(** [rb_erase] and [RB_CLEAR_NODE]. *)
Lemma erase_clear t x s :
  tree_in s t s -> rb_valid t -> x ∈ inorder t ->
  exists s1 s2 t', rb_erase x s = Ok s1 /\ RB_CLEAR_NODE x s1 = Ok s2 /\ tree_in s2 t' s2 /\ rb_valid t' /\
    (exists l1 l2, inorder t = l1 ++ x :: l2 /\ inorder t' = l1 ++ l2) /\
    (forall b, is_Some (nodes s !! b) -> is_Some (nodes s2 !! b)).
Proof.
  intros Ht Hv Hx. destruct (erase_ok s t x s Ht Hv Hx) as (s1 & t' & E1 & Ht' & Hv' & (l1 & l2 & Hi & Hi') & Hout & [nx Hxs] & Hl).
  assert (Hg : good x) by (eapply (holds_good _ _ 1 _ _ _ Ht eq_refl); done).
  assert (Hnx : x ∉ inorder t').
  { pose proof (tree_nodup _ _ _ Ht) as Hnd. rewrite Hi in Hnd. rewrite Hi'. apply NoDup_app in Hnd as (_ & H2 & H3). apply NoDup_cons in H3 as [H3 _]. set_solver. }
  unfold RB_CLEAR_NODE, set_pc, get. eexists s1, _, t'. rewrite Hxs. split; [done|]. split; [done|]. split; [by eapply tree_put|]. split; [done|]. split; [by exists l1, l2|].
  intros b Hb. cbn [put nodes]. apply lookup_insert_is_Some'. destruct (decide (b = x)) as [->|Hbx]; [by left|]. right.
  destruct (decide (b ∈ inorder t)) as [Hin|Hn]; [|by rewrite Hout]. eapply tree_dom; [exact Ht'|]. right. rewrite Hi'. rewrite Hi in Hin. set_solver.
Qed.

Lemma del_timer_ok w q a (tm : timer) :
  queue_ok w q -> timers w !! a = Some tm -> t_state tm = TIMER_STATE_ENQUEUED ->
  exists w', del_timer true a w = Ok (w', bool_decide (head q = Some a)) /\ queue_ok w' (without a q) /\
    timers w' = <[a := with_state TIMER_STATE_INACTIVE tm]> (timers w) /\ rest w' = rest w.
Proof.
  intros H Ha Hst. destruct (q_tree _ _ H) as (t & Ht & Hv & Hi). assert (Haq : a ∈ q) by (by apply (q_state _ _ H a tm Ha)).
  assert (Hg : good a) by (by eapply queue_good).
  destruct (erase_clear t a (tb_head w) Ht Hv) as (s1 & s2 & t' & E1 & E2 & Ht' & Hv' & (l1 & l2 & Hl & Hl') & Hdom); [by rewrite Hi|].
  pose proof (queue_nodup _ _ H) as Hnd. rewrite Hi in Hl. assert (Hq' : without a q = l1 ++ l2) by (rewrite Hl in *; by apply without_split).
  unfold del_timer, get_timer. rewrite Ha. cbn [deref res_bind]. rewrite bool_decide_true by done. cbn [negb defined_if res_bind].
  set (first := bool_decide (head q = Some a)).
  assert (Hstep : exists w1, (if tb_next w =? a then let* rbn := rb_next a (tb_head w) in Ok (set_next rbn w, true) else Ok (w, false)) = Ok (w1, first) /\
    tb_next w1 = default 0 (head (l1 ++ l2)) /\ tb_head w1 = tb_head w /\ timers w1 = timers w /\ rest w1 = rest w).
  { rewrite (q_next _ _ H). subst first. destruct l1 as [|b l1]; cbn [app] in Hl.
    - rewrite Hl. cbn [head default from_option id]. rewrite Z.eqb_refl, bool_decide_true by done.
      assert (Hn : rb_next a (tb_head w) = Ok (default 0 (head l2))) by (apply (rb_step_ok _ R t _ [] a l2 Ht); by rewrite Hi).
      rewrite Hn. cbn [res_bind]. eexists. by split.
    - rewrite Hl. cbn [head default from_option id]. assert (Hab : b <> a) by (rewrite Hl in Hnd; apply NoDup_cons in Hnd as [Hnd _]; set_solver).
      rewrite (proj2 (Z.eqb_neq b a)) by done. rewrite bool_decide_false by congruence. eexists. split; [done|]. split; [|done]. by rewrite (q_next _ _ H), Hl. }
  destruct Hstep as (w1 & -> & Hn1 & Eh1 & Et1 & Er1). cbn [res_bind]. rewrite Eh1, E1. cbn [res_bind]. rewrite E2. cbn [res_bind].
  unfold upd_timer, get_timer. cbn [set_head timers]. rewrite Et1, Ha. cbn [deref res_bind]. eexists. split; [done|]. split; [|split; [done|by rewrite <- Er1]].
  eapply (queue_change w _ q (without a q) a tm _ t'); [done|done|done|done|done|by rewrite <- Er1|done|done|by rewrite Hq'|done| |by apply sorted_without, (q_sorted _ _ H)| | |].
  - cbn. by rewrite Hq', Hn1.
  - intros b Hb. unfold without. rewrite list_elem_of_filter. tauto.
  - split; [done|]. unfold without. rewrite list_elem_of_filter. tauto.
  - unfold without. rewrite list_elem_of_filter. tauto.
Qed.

===

Go to the line containing "- intros b Hb." in the listing. Print it and every line through the last one, exactly and with nothing more.

  - intros b Hb. unfold without. rewrite list_elem_of_filter. tauto.
  - split; [done|]. unfold without. rewrite list_elem_of_filter. tauto.
  - unfold without. rewrite list_elem_of_filter. tauto.
Qed.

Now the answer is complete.